#### The task:
Retype, exactly as they appear below, the lines between the line holding "(** [s.split(sep)] for" and the line holding "else if Z.even q then q else q + 1.", both ends included.

(Collected data)
---------------
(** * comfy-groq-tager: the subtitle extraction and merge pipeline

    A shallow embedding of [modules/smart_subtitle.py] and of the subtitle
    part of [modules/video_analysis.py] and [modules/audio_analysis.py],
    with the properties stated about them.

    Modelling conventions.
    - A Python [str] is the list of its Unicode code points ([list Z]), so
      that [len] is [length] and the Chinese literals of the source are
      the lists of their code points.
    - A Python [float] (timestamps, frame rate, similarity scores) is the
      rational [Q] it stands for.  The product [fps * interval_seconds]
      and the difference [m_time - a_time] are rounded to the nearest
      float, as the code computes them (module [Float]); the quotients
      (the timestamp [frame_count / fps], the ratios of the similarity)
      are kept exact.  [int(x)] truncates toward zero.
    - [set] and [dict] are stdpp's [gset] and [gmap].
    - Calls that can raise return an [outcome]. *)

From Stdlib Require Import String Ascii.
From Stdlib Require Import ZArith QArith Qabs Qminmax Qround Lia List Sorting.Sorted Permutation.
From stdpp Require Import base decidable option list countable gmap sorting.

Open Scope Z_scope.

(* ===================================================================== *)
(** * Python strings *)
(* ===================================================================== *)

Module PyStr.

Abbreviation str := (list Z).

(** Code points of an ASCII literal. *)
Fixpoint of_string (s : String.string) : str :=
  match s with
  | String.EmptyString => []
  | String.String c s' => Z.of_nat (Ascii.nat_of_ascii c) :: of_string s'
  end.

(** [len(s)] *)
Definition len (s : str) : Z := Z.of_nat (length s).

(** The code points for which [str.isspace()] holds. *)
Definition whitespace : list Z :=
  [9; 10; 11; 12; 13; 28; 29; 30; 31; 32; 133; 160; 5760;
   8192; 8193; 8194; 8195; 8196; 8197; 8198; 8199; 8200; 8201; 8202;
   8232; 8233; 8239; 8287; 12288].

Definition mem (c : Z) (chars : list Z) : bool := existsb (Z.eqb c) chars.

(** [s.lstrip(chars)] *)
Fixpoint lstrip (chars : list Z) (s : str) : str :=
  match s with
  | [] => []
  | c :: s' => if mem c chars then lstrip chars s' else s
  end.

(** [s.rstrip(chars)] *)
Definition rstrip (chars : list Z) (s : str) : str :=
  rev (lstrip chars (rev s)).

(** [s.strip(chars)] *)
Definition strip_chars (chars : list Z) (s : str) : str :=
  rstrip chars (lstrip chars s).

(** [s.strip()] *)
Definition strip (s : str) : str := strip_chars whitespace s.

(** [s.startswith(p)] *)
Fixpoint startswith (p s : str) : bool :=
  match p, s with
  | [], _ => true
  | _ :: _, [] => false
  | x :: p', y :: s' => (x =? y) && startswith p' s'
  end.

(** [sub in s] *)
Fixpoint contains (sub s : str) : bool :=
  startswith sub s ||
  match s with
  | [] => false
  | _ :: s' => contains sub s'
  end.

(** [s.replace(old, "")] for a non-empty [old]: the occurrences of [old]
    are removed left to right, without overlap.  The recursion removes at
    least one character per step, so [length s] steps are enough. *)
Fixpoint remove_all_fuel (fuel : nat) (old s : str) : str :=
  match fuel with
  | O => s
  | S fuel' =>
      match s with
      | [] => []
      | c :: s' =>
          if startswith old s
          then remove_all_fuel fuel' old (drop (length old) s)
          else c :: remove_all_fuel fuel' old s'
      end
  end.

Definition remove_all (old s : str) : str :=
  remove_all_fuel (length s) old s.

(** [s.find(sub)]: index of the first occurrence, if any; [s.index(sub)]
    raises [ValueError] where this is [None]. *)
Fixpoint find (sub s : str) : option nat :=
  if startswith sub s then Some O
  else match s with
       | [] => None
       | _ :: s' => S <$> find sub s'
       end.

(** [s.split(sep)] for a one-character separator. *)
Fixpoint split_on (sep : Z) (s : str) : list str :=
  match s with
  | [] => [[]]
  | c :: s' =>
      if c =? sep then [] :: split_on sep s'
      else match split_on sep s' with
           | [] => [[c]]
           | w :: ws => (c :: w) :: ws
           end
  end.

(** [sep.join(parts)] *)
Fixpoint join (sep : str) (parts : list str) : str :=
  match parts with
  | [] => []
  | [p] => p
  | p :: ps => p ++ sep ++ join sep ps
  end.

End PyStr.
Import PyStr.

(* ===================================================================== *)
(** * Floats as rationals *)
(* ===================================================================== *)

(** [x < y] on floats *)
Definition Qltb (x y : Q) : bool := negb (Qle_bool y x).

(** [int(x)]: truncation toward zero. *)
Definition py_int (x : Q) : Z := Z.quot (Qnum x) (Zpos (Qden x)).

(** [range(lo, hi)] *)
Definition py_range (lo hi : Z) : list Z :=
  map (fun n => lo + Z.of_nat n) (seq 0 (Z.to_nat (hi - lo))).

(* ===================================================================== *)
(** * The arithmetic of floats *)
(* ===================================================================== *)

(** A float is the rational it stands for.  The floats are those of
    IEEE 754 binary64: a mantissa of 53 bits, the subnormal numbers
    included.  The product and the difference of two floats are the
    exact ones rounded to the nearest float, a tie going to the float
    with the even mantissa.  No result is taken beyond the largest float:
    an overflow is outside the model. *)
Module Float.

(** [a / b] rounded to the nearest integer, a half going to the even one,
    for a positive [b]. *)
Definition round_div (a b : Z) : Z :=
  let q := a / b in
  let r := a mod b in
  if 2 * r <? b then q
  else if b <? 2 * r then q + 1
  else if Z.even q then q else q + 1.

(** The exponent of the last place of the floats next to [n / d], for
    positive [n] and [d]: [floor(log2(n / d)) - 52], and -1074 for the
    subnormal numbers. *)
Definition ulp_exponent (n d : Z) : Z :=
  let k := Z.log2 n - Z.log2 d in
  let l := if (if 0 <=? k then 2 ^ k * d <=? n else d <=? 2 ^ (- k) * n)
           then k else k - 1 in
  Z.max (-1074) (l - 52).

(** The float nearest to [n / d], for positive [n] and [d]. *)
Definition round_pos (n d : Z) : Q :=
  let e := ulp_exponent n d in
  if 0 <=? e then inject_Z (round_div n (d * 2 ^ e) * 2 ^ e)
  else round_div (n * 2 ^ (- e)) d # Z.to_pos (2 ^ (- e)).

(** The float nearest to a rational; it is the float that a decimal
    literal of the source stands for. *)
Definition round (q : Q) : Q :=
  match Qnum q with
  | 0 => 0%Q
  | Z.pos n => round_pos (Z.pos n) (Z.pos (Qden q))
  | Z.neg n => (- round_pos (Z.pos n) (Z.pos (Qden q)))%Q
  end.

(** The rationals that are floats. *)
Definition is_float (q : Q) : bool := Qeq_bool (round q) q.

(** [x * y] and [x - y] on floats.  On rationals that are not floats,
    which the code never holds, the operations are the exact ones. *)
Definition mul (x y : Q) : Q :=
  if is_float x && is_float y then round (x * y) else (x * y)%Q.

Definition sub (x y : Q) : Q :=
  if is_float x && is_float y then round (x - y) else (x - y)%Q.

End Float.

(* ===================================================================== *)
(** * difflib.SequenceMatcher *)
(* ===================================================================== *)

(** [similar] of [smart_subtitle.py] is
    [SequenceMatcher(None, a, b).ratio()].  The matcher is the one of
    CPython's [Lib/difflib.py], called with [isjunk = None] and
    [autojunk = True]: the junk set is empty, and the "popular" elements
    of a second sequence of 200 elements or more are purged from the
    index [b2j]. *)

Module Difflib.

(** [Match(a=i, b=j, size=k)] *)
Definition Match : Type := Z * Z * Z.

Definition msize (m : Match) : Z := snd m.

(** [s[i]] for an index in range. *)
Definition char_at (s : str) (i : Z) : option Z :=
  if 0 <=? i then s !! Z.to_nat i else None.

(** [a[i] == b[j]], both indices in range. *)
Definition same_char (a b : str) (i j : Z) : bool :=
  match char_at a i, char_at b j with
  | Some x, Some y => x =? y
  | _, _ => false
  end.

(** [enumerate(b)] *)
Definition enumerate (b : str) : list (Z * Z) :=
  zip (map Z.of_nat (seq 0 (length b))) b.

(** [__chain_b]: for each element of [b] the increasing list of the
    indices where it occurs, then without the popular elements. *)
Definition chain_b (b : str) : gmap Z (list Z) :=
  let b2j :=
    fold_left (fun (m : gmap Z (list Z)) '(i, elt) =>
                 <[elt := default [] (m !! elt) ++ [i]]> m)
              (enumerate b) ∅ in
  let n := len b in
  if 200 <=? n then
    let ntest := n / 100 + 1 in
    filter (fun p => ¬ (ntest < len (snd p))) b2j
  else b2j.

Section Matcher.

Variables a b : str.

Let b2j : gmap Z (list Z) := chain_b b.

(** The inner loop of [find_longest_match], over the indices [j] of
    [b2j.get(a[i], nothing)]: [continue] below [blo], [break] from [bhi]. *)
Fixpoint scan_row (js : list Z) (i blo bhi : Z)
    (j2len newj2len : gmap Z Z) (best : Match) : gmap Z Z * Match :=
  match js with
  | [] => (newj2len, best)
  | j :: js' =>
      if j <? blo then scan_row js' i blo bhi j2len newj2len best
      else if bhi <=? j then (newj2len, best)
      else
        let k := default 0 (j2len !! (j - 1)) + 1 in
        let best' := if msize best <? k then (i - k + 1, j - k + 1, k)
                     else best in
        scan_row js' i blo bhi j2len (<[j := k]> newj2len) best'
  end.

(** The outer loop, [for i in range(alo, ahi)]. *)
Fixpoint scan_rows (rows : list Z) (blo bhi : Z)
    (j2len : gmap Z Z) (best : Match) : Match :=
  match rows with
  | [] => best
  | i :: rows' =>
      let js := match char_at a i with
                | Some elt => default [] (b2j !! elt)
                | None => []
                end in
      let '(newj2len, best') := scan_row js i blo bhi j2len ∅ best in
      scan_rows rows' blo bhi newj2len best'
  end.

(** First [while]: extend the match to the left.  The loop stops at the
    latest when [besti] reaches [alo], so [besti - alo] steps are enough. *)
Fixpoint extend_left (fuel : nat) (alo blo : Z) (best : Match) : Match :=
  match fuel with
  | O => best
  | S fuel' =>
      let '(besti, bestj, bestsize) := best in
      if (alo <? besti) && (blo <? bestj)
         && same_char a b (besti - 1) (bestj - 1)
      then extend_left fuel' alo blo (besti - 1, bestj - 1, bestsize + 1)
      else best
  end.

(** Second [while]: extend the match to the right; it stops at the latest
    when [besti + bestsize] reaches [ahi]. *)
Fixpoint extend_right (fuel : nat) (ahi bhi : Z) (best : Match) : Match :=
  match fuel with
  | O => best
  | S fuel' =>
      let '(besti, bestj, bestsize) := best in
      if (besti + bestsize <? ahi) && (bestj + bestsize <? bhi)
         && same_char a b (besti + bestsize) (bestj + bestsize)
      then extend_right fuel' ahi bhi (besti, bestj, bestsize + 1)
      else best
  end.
---------------
#### Task response:
(** [s.split(sep)] for a one-character separator. *)
Fixpoint split_on (sep : Z) (s : str) : list str :=
  match s with
  | [] => [[]]
  | c :: s' =>
      if c =? sep then [] :: split_on sep s'
      else match split_on sep s' with
           | [] => [[c]]
           | w :: ws => (c :: w) :: ws
           end
  end.

(** [sep.join(parts)] *)
Fixpoint join (sep : str) (parts : list str) : str :=
  match parts with
  | [] => []
  | [p] => p
  | p :: ps => p ++ sep ++ join sep ps
  end.

End PyStr.
Import PyStr.

(* ===================================================================== *)
(** * Floats as rationals *)
(* ===================================================================== *)

(** [x < y] on floats *)
Definition Qltb (x y : Q) : bool := negb (Qle_bool y x).

(** [int(x)]: truncation toward zero. *)
Definition py_int (x : Q) : Z := Z.quot (Qnum x) (Zpos (Qden x)).

(** [range(lo, hi)] *)
Definition py_range (lo hi : Z) : list Z :=
  map (fun n => lo + Z.of_nat n) (seq 0 (Z.to_nat (hi - lo))).

(* ===================================================================== *)
(** * The arithmetic of floats *)
(* ===================================================================== *)

(** A float is the rational it stands for.  The floats are those of
    IEEE 754 binary64: a mantissa of 53 bits, the subnormal numbers
    included.  The product and the difference of two floats are the
    exact ones rounded to the nearest float, a tie going to the float
    with the even mantissa.  No result is taken beyond the largest float:
    an overflow is outside the model. *)
Module Float.

(** [a / b] rounded to the nearest integer, a half going to the even one,
    for a positive [b]. *)
Definition round_div (a b : Z) : Z :=
  let q := a / b in
  let r := a mod b in
  if 2 * r <? b then q
  else if b <? 2 * r then q + 1
  else if Z.even q then q else q + 1.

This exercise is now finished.